[Data under study — start]

(* ===== verification/Interface.v ===== *)
(** * The on-chain data model (interface/src)

    Accounts, keys, instruction errors, the [State] trait over an account's
    data, instructions and their builders.  The bincode crate is not part of
    the repository: it enters as the classes [Bincode] and [BincodeLaws]. *)

From S2P Require Import Prelude.

(** ** Keys and hashes

    [Pubkey] and [Hash] are 32-byte arrays; they are represented by the 256-bit
    big-endian value of their bytes, which keeps their equality and order. *)

Notation Pubkey := Z (only parsing).
Notation Hash := Z (only parsing).
Notation Signature := (list Z) (only parsing).

Definition be_bytes (l : list Z) : Z := foldl (λ a b, a * 256 + b) 0 l.

Definition is_key (z : Z) : Prop := 0 ≤ z < 256 ^ 32.

Definition Pubkey_default : Pubkey := 0.
Definition Hash_default : Hash := 0.

Module system_program.
Definition id : Pubkey :=
  be_bytes [0; 0; 0; 0; 0; 0; 0; 0; 0; 0; 0; 0; 0; 0; 0; 0; 0; 0; 0; 0; 0; 0; 0; 0; 0; 0; 0; 0;
            0; 0; 0; 0].
Definition check_id (program_id : Pubkey) : bool := program_id =? id.
End system_program.
Global Arguments system_program.id : simpl never.

Module native_loader.
Definition id : Pubkey :=
  be_bytes [5; 135; 132; 191; 20; 139; 164; 40; 47; 176; 18; 87; 72; 136; 169; 241; 83; 160; 125;
            173; 247; 101; 192; 69; 92; 154; 151; 3; 128; 0; 0; 0].
Definition check_id (program_id : Pubkey) : bool := program_id =? id.
End native_loader.
Global Arguments native_loader.id : simpl never.

Module vote_program.
Definition id : Pubkey :=
  be_bytes [7; 97; 72; 29; 53; 116; 116; 187; 124; 77; 118; 36; 235; 211; 189; 179; 216; 53; 94;
            115; 209; 16; 67; 252; 13; 163; 83; 128; 0; 0; 0; 0].
Definition check_id (program_id : Pubkey) : bool := program_id =? id.
End vote_program.
Global Arguments vote_program.id : simpl never.

Module stake_program.
Definition id : Pubkey :=
  be_bytes [6; 161; 216; 23; 145; 55; 84; 42; 152; 52; 55; 189; 254; 42; 122; 178; 85; 127; 83;
            92; 138; 120; 114; 43; 104; 164; 157; 192; 0; 0; 0; 0].
Definition check_id (program_id : Pubkey) : bool := program_id =? id.
End stake_program.
Global Arguments stake_program.id : simpl never.

Module syscall.
Definition id : Pubkey :=
  be_bytes [6; 167; 211; 138; 69; 216; 137; 185; 198; 189; 33; 204; 111; 12; 217; 220; 229; 201;
            34; 52; 253; 202; 87; 144; 232; 16; 195; 192; 0; 0; 0; 0].
Definition check_id (i : Pubkey) : bool := i =? id.
End syscall.
Global Arguments syscall.id : simpl never.

(** ** Errors (instruction.rs, system_instruction.rs, transaction.rs) *)

Inductive InstructionError :=
| GenericError
| InvalidArgument
| InvalidInstructionData
| InvalidAccountData
| AccountDataTooSmall
| IncorrectProgramId
| MissingRequiredSignature
| AccountAlreadyInitialized
| UninitializedAccount
| UnbalancedInstruction
| ModifiedProgramId
| ExternalAccountDifSpend
| ExternalAccountDataModified
| DuplicateAccountIndex
| CustomError (code : Z).

Global Instance InstructionError_eq_dec : EqDecision InstructionError.
Proof. solve_decision. Defined.

Inductive SystemError :=
| AccountAlreadyInUse
| ResultWithNegativeDifs
| SourceNotSystemAccount
| ResultWithNegativeReputations.

(** [e as u32] *)
Definition SystemError_as_u32 (e : SystemError) : Z :=
  match e with
  | AccountAlreadyInUse => 0
  | ResultWithNegativeDifs => 1
  | SourceNotSystemAccount => 2
  | ResultWithNegativeReputations => 3
  end.

Definition new_result_with_negative_difs : InstructionError :=
  CustomError (SystemError_as_u32 ResultWithNegativeDifs).

Inductive TransactionError :=
| AccountInUse
| AccountLoadedTwice
| AccountNotFound
| ProgramAccountNotFound
| InsufficientFundsForFee
| InvalidAccountForFee
| DuplicateSignature
| BlockhashNotFound
| TxInstructionError (index : Z) (e : InstructionError)
| CallChainTooDeep
| MissingSignatureForFee
| InvalidAccountIndex.

Global Instance TransactionError_eq_dec : EqDecision TransactionError.
Proof. solve_decision. Defined.

(** ** Accounts (account.rs) *)

Record Account := mkAccount {
  difs : Z;
  reputations : Z;
  data : list Z;
  owner : Pubkey;
  executable : bool
}.

Global Instance Account_eq_dec : EqDecision Account.
Proof. solve_decision. Defined.

Definition Account_default : Account := mkAccount 0 0 [] Pubkey_default false.

Definition Account_new (difs reputations : Z) (space : Z) (owner : Pubkey) : Account :=
  mkAccount difs reputations (replicate (Z.to_nat space) 0) owner false.

Definition with_difs (v : Z) (a : Account) : Account :=
  mkAccount v a.(reputations) a.(data) a.(owner) a.(executable).
Definition with_reputations (v : Z) (a : Account) : Account :=
  mkAccount a.(difs) v a.(data) a.(owner) a.(executable).
Definition with_data (v : list Z) (a : Account) : Account :=
  mkAccount a.(difs) a.(reputations) v a.(owner) a.(executable).
Definition with_owner (v : Pubkey) (a : Account) : Account :=
  mkAccount a.(difs) a.(reputations) a.(data) v a.(executable).
Definition with_executable (v : bool) (a : Account) : Account :=
  mkAccount a.(difs) a.(reputations) a.(data) a.(owner) v.

Record KeyedAccount := mkKeyedAccount {
  is_signer : bool;
  key : Pubkey;
  account : Account
}.

Definition signer_key (k : KeyedAccount) : option Pubkey :=
  if k.(is_signer) then Some k.(key) else None.

Definition unsigned_key (k : KeyedAccount) : Pubkey := k.(key).

Definition KeyedAccount_new (key : Pubkey) (is_signer : bool) (account : Account) : KeyedAccount :=
  mkKeyedAccount is_signer key account.

Definition with_account (a : Account) (k : KeyedAccount) : KeyedAccount :=
  mkKeyedAccount k.(is_signer) k.(key) a.

Definition create_keyed_accounts (accounts : list (Pubkey * Account)) : list KeyedAccount :=
  (λ '(k, a), mkKeyedAccount false k a) <$> accounts.

(** ** The bincode crate

    [bincode::serialize], [bincode::deserialize] and [bincode::serialize_into]
    on a byte slice.  [in_range] says which values of the model are values of
    the Rust type (every integer within its width). *)

Inductive BincodeError := SizeLimit | OtherBincodeError.

Class Ranged (A : Type) := in_range : A → Prop.

Class Bincode (A : Type) := {
  serialize : A → list Z;
  deserialize : list Z → option A;
  serialize_into : A → list Z → option BincodeError * list Z
}.

(** What the code relies on: decoding the encoding of a value gives the value
    back and ignores trailing bytes; what is decoded is a value of the Rust
    type; writing into a slice that is long enough
    replaces its first bytes; writing into a shorter slice fails. *)
Class BincodeLaws (A : Type) `{Ranged A, Bincode A} := {
  deserialize_serialize : ∀ (a : A) rest,
    in_range a → deserialize (serialize a ++ rest) = Some a;
  deserialize_in_range : ∀ l (a : A), deserialize l = Some a → in_range a;
  serialize_into_fits : ∀ (a : A) buf,
    (length (serialize a) ≤ length buf)%nat →
    serialize_into a buf = (None, serialize a ++ drop (length (serialize a)) buf);
  serialize_into_short : ∀ (a : A) buf,
    (length buf < length (serialize a))%nat →
    ∃ e buf', serialize_into a buf = (Some e, buf') ∧ length buf' = length buf
}.

(** [bincode::serialized_size(&x).unwrap() as usize] *)
Definition serialized_size {A} `{Bincode A} (a : A) : Z := Z.of_nat (length (serialize a)).

(** [bincode::serialize_into(BufWriter::new(out), ..)]: an encoding that fits
    the 8 KiB buffer is only written to [out] when the writer is dropped, and a
    drop ignores that [out] was too short.  What happens to a longer encoding
    depends on the pieces in which bincode writes it: it is a parameter. *)
Definition buffered_write {E} (long_write : list Z → list Z → res E unit * list Z)
    (bytes out : list Z) : res E unit * list Z :=
  if Z.of_nat (length bytes) <=? 8192
  then (Ok tt, take (length out) bytes ++ drop (length bytes) out)
  else long_write bytes out.

(** ** The [State] trait (account_utils.rs) *)

Section State.
Context {T : Type} `{Bincode T}.

Definition state (a : Account) : res InstructionError T :=
  match deserialize a.(data) with
  | Some t => Ok t
  | None => Err InvalidAccountData
  end.

Definition set_state (t : T) (a : Account) : res InstructionError unit * Account :=
  match serialize_into t a.(data) with
  | (None, buf) => (Ok tt, with_data buf a)
  | (Some SizeLimit, buf) => (Err AccountDataTooSmall, with_data buf a)
  | (Some OtherBincodeError, buf) => (Err GenericError, with_data buf a)
  end.

Definition keyed_state (k : KeyedAccount) : res InstructionError T := state k.(account).

Definition keyed_set_state (t : T) (k : KeyedAccount) : res InstructionError unit * KeyedAccount :=
  let '(r, a) := set_state t k.(account) in (r, with_account a k).
End State.

(** ** Instructions (instruction.rs) *)

Record AccountMeta := mkAccountMeta {
  am_pubkey : Pubkey;
  am_is_signer : bool;
  am_is_debitable : bool
}.

Definition AccountMeta_new (pubkey : Pubkey) (is_signer : bool) : AccountMeta :=
  mkAccountMeta pubkey is_signer true.
Definition AccountMeta_new_credit_only (pubkey : Pubkey) (is_signer : bool) : AccountMeta :=
  mkAccountMeta pubkey is_signer false.

Record Instruction := mkInstruction {
  ix_program_id : Pubkey;
  ix_accounts : list AccountMeta;
  ix_data : list Z
}.

Definition Instruction_new {T} `{Bincode T} (program_id : Pubkey) (data : T)
    (accounts : list AccountMeta) : Instruction :=
  mkInstruction program_id accounts (serialize data).

Record CompiledInstruction := mkCompiledInstruction {
  program_ids_index : Z;
  ci_accounts : list Z;
  ci_data : list Z
}.

Global Instance CompiledInstruction_eq_dec : EqDecision CompiledInstruction.
Proof. solve_decision. Defined.

(** [&program_ids[self.program_ids_index as usize]] *)
Definition program_id {E} (ci : CompiledInstruction) (program_ids : list Pubkey) : res E Pubkey :=
  unwrap (program_ids !! Z.to_nat ci.(program_ids_index)).

(** ** Lemmas on account state *)

Section StateLemmas.
Context {T : Type} `{BincodeLaws T}.

Lemma set_state_ok t a :
  (length (serialize t) ≤ length a.(data))%nat →
  set_state t a =
    (Ok tt, with_data (serialize t ++ drop (length (serialize t)) a.(data)) a).
Proof. intros Hl. unfold set_state. by rewrite serialize_into_fits. Qed.

Lemma set_state_short t a :
  (length a.(data) < length (serialize t))%nat →
  ∃ e a', set_state t a = (Err e, a') ∧ length a'.(data) = length a.(data).
Proof.
  intros Hl. destruct (serialize_into_short t (data a) Hl) as (e & buf & He & Hb).
  unfold set_state. rewrite He. destruct e; eauto.
Qed.

(** A state that was written is the state that is read back. *)
Lemma state_set_state t a a' :
  in_range t → set_state t a = (Ok tt, a') → state a' = Ok t.
Proof.
  intros Hr Hs. destruct (decide (length (serialize t) ≤ length a.(data))%nat) as [Hl|Hl].
  - rewrite set_state_ok in Hs by done. injection Hs as <-.
    unfold state. cbn. by rewrite deserialize_serialize.
  - destruct (set_state_short t a) as (e & a'' & He & _); [lia|]. congruence.
Qed.

Lemma state_in_range a t : state a = Ok t → in_range t.
Proof.
  unfold state. destruct (deserialize (data a)) eqn:Hd; [|done]. intros [= <-].
  by eapply deserialize_in_range.
Qed.

(** Writing the state touches the data only, and keeps its length. *)
Lemma set_state_frame t a r a' :
  set_state t a = (r, a') →
  difs a' = difs a ∧ reputations a' = reputations a ∧ owner a' = owner a ∧
  executable a' = executable a ∧ length (data a') = length (data a).
Proof.
  intros Hs. destruct (decide (length (serialize t) ≤ length a.(data))%nat) as [Hl|Hl].
  - rewrite set_state_ok in Hs by done. injection Hs as <- <-. cbn.
    rewrite length_app, length_drop. repeat split; lia.
  - destruct (set_state_short t a) as (e & a'' & He & Hlen); [lia|].
    rewrite Hs in He. injection He as -> ->.
    unfold set_state in Hs. destruct (serialize_into t (data a)) as [[[]|] buf];
      simplify_eq/=; done.
Qed.
End StateLemmas.

Lemma keyed_set_state_signer {T} `{Bincode T} (t : T) k r k' :
  keyed_set_state t k = (r, k') →
  is_signer k' = is_signer k ∧ key k' = key k ∧ set_state t (account k) = (r, account k').
Proof.
  unfold keyed_set_state. destruct (set_state t (account k)) as [r0 a0].
  intros [= <- <-]. done.
Qed.

Section KeyedStateLemmas.
Context {T : Type} `{!Ranged T, !Bincode T, !BincodeLaws T}.

(** Writing a state into an account that has room for it. *)
Lemma keyed_set_state_fits (st : T) k :
  in_range st → (length (serialize st) ≤ length k.(account).(data))%nat →
  ∃ k', keyed_set_state st k = (Ok tt, k') ∧ keyed_state k' = Ok st ∧
    is_signer k' = is_signer k ∧ key k' = key k ∧
    difs (account k') = difs (account k) ∧ owner (account k') = owner (account k) ∧
    length (data (account k')) = length (data (account k)).
Proof.
  intros Hr Hl. destruct (keyed_set_state st k) as [r k'] eqn:Hs.
  apply keyed_set_state_signer in Hs as Hs'. destruct Hs' as (Hsig & Hkey & Hset).
  pose proof Hset as Hset'. rewrite set_state_ok in Hset by done. simplify_eq.
  apply set_state_frame in Hset' as Hf. apply state_set_state in Hset'; [|done].
  exists k'. naive_solver.
Qed.
End KeyedStateLemmas.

[Data under study — finish]

# Prompt
Your answer must be the line that contains "apply set_state_frame in" and every line after it to the end of the records, reproduced exactly.

# Response to this task
  apply set_state_frame in Hset' as Hf. apply state_set_state in Hset'; [|done].
  exists k'. naive_solver.
Qed.
End KeyedStateLemmas.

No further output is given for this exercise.